Copy nothing but the lines below running from the line containing "#[local] Open Scope Z_scope." through the line containing "Definition numbered : list", both end lines included.

---------- Records provided

(* ===== verification/AgentInput.v ===== *)
(** * Typing for the agent (src/scripts/agent/input.js)

    The development agent types text and key combinations as scan codes.  Text is typed
    with Alt and the code page number of each character on the keypad, so that it does
    not depend on the keyboard's layout.

    Text is its list of code points; key names are ASCII and [toLowerCase] is JavaScript's.
    (The names constructor and __proto__ find inherited properties and fail later.) *)
From S2P Require Import Prelude.
From Stdlib Require Import Ascii.
#[local] Open Scope Z_scope.

Definition codes_of (keys : list (string * Z)) : list (string * list Z) := (λ p, (p.1, [p.2])) <$> keys.
Definition letters : list (string * list Z) :=
  codes_of [("a", 0x1e); ("b", 0x30); ("c", 0x2e); ("d", 0x20); ("e", 0x12); ("f", 0x21); ("g", 0x22); ("h", 0x23); ("i", 0x17); ("j", 0x24); ("k", 0x25); ("l", 0x26); ("m", 0x32);
    ("n", 0x31); ("o", 0x18); ("p", 0x19); ("q", 0x10); ("r", 0x13); ("s", 0x1f); ("t", 0x14); ("u", 0x16); ("v", 0x2f); ("w", 0x11); ("x", 0x2d); ("y", 0x15); ("z", 0x2c)]%string.
Definition digits : list Z := [0x0b; 0x02; 0x03; 0x04; 0x05; 0x06; 0x07; 0x08; 0x09; 0x0a].
Definition keypad : list Z := [0x52; 0x4f; 0x50; 0x51; 0x4b; 0x4c; 0x4d; 0x47; 0x48; 0x49].
Definition special : list (string * list Z) :=
  [("enter", [0x1c]); ("tab", [0x0f]); ("escape", [0x01]); ("esc", [0x01]); ("space", [0x39]); ("backspace", [0x0e]); ("delete", [0xe0; 0x53]); ("insert", [0xe0; 0x52]);
   ("home", [0xe0; 0x47]); ("end", [0xe0; 0x4f]); ("up", [0xe0; 0x48]); ("down", [0xe0; 0x50]); ("left", [0xe0; 0x4b]); ("right", [0xe0; 0x4d]); ("pageup", [0xe0; 0x49]); ("pagedown", [0xe0; 0x51]);
   ("ctrl", [0x1d]); ("control", [0x1d]); ("alt", [0x38]); ("shift", [0x2a]); ("win", [0xe0; 0x5b]); ("meta", [0xe0; 0x5b])]%string.
(** The characters of code page 1252 from 128 to 159. *)
Definition extras : list Z :=
  [0x20AC; 0x81; 0x201A; 0x192; 0x201E; 0x2026; 0x2020; 0x2021; 0x2C6; 0x2030; 0x160; 0x2039; 0x152; 0x8D; 0x17D; 0x8F;
   0x90; 0x2018; 0x2019; 0x201C; 0x201D; 0x2022; 0x2013; 0x2014; 0x2DC; 0x2122; 0x161; 0x203A; 0x153; 0x9D; 0x17E; 0x178].

(** [[...code.slice(0,-1),code.at(-1)|0x80]]. *)
Definition release (code : list Z) : list Z :=
  match last code with Some c => removelast code ++ [Z.lor c 0x80] | None => [0x80] end.
Fixpoint assoc {A} (name : string) (l : list (string * A)) : option A :=
  match l with [] => None | (k, v) :: l => if bool_decide (k = name) then Some v else assoc name l end.
(** The keys whose names have numbers: [/^\d$/], [f1] to [f12] and [num0] to [num9]. *)
Definition digit_name (n : nat) : string := String (Ascii.ascii_of_nat (48 + n)) EmptyString.
Definition numbered : list (string * list Z) :=
  imap (λ n c, (digit_name n, [c])) digits ++
  ((λ n, ("f" +:+ (if (n <? 10)%nat then digit_name n else "1" +:+ digit_name (n - 10)),
          [if (n <=? 10)%nat then 0x3a + Z.of_nat n else if (n =? 11)%nat then 0x57 else 0x58])) <$> seq 1 12) ++
  imap (λ n c, ("num" +:+ digit_name n, [c])) keypad.

Section input.
Context (toLowerCase : string → string).
Definition keyCodes (name : string) : result (list Z) :=
  let n := toLowerCase name in
  match assoc n special with
  | Some c => Ok c
  | None =>
      if bool_decide (n = "numlock"%string) then Ok [0x45]
      else if bool_decide (n = "capslock"%string) then Ok [0x3a]
      else match assoc n letters with
           | Some c => Ok c
           | None => match assoc n numbered with Some c => Ok c | None => throw_plain "Unsupported key" end
           end
  end.
(** [chord.split("+")]. *)
Fixpoint split (s : string) : list string :=
  match s with
  | EmptyString => [EmptyString]
  | String c s =>
      if bool_decide (c = "+"%char) then EmptyString :: split s
      else match split s with n :: l => String c n :: l | [] => [String c EmptyString] end
  end.
Definition modifiers : list string := ["ctrl"; "control"; "alt"; "shift"; "win"; "meta"]%string.
Fixpoint all_codes (names : list string) : result (list (list Z)) :=
  match names with
  | [] => Ok []
  | n :: names => c ← keyCodes n; l ← all_codes names; Ok (c :: l)
  end.
Definition chordCodes (chord : string) : result (list Z) :=
  if 80 <? Z.of_nat (String.length chord) then throw_plain "Invalid key combination"
  else
    let names := split chord in
    if (5 <? Z.of_nat (length names)) || negb (forallb (λ n, bool_decide (toLowerCase n ∈ modifiers)) (removelast names))
    then throw_plain "Use modifiers followed by one key"
    else keys ← all_codes names; Ok (concat keys ++ concat (release <$> rev keys)).
End input.

(** [text.replaceAll("\r\n","\n")]. *)
Fixpoint newlines (text : list Z) : list Z :=
  match text with
  | [] => []
  | c :: text => if (c =? 13) && bool_decide (head text = Some 10) then newlines text else c :: newlines text
  end.
Fixpoint indexOf (l : list Z) (x : Z) : option Z :=
  match l with [] => None | y :: l => if y =? x then Some 0 else i ← indexOf l x; Some (i + 1) end.
Definition cp1252 (point : Z) : option Z :=
  if ((32 <=? point) && (point <=? 126)) || ((160 <=? point) && (point <=? 255)) then Some point
  else extra ← indexOf extras point; if bool_decide (extra + 128 ∈ [129; 141; 143; 144; 157]) then None else Some (extra + 128).
(** One digit on the keypad. *)
Definition strike (digit : Z) : list Z := let k := [default 0 (keypad !! Z.to_nat digit)] in k ++ release k.
Definition charCodes (c : Z) : result (list Z) :=
  if (c =? 10) || (c =? 13) then Ok ([0x1c] ++ release [0x1c])
  else if c =? 9 then Ok ([0x0f] ++ release [0x0f])
  else match cp1252 c with
       | None => throw_plain "Character is not representable in Windows-1252"
       | Some v => Ok ([0x38] ++ strike 0 ++ strike (v / 100) ++ strike (v / 10 mod 10) ++ strike (v mod 10) ++ [0xb8])
       end.
Fixpoint text_loop (text : list Z) : result (list Z) :=
  match text with
  | [] => Ok []
  | c :: text => l ← charCodes c; rest ← text_loop text; Ok (l ++ rest)
  end.
(** The length of a text in UTF-16 units. *)
Definition units (text : list Z) : Z := sum_list_Z ((λ c, if c <? 0x10000 then 1 else 2) <$> text).
Definition textCodes (text : list Z) : result (list Z) :=
  if 16384 <? units text then throw_plain "Text must contain at most 16384 characters" else text_loop (newlines text).

(** ** The keyboard that reads the codes *)
(** A key is its code after the prefix 0xe0, or without it.  While Alt is held, keypad digits
    are collected; its release types the character they number. *)
Record keyboard := Keyboard { y_prefix : bool; y_held : list (bool * Z); y_alt : list Z; y_typed : list Z }.
Definition ready : keyboard := Keyboard false [] [] [].
(** Code page 1252 by number, after a leading zero. *)
Definition character (numbers : list Z) : option Z :=
  match numbers with
  | [0; a; b; c] =>
      let v := 100 * a + 10 * b + c in
      if (128 <=? v) && (v <=? 159) then extras !! Z.to_nat (v - 128) else Some v
  | _ => None
  end.
Definition pressed (p : bool) (c : Z) (k : keyboard) : keyboard :=
  let alt := if bool_decide ((false, 0x38) ∈ y_held k) && negb p then match indexOf keypad c with Some d => y_alt k ++ [d] | None => y_alt k end else y_alt k in
  let typed := if negb p && (c =? 0x1c) then y_typed k ++ [10] else if negb p && (c =? 0x0f) then y_typed k ++ [9] else y_typed k in
  Keyboard false (if bool_decide ((p, c) ∈ y_held k) then y_held k else y_held k ++ [(p, c)]) (if negb p && (c =? 0x38) then [] else alt) typed.
Definition released (p : bool) (c : Z) (k : keyboard) : keyboard :=
  let typed := if negb p && (c =? 0x38) then match character (y_alt k) with Some x => y_typed k ++ [x] | None => y_typed k end else y_typed k in
  Keyboard false (filter (λ x, x ≠ (p, c)) (y_held k)) (y_alt k) typed.
Definition scan (k : keyboard) (code : Z) : keyboard :=
  if code =? 0xe0 then Keyboard true (y_held k) (y_alt k) (y_typed k)
  else if code <? 0x80 then pressed (y_prefix k) code k
  else released (y_prefix k) (code - 0x80) k.
Definition scans (l : list Z) (k : keyboard) : keyboard := foldl scan k l.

--------------------

▸ **Result for this exercise**
#[local] Open Scope Z_scope.

Definition codes_of (keys : list (string * Z)) : list (string * list Z) := (λ p, (p.1, [p.2])) <$> keys.
Definition letters : list (string * list Z) :=
  codes_of [("a", 0x1e); ("b", 0x30); ("c", 0x2e); ("d", 0x20); ("e", 0x12); ("f", 0x21); ("g", 0x22); ("h", 0x23); ("i", 0x17); ("j", 0x24); ("k", 0x25); ("l", 0x26); ("m", 0x32);
    ("n", 0x31); ("o", 0x18); ("p", 0x19); ("q", 0x10); ("r", 0x13); ("s", 0x1f); ("t", 0x14); ("u", 0x16); ("v", 0x2f); ("w", 0x11); ("x", 0x2d); ("y", 0x15); ("z", 0x2c)]%string.
Definition digits : list Z := [0x0b; 0x02; 0x03; 0x04; 0x05; 0x06; 0x07; 0x08; 0x09; 0x0a].
Definition keypad : list Z := [0x52; 0x4f; 0x50; 0x51; 0x4b; 0x4c; 0x4d; 0x47; 0x48; 0x49].
Definition special : list (string * list Z) :=
  [("enter", [0x1c]); ("tab", [0x0f]); ("escape", [0x01]); ("esc", [0x01]); ("space", [0x39]); ("backspace", [0x0e]); ("delete", [0xe0; 0x53]); ("insert", [0xe0; 0x52]);
   ("home", [0xe0; 0x47]); ("end", [0xe0; 0x4f]); ("up", [0xe0; 0x48]); ("down", [0xe0; 0x50]); ("left", [0xe0; 0x4b]); ("right", [0xe0; 0x4d]); ("pageup", [0xe0; 0x49]); ("pagedown", [0xe0; 0x51]);
   ("ctrl", [0x1d]); ("control", [0x1d]); ("alt", [0x38]); ("shift", [0x2a]); ("win", [0xe0; 0x5b]); ("meta", [0xe0; 0x5b])]%string.
(** The characters of code page 1252 from 128 to 159. *)
Definition extras : list Z :=
  [0x20AC; 0x81; 0x201A; 0x192; 0x201E; 0x2026; 0x2020; 0x2021; 0x2C6; 0x2030; 0x160; 0x2039; 0x152; 0x8D; 0x17D; 0x8F;
   0x90; 0x2018; 0x2019; 0x201C; 0x201D; 0x2022; 0x2013; 0x2014; 0x2DC; 0x2122; 0x161; 0x203A; 0x153; 0x9D; 0x17E; 0x178].

(** [[...code.slice(0,-1),code.at(-1)|0x80]]. *)
Definition release (code : list Z) : list Z :=
  match last code with Some c => removelast code ++ [Z.lor c 0x80] | None => [0x80] end.
Fixpoint assoc {A} (name : string) (l : list (string * A)) : option A :=
  match l with [] => None | (k, v) :: l => if bool_decide (k = name) then Some v else assoc name l end.
(** The keys whose names have numbers: [/^\d$/], [f1] to [f12] and [num0] to [num9]. *)
Definition digit_name (n : nat) : string := String (Ascii.ascii_of_nat (48 + n)) EmptyString.
Definition numbered : list (string * list Z) :=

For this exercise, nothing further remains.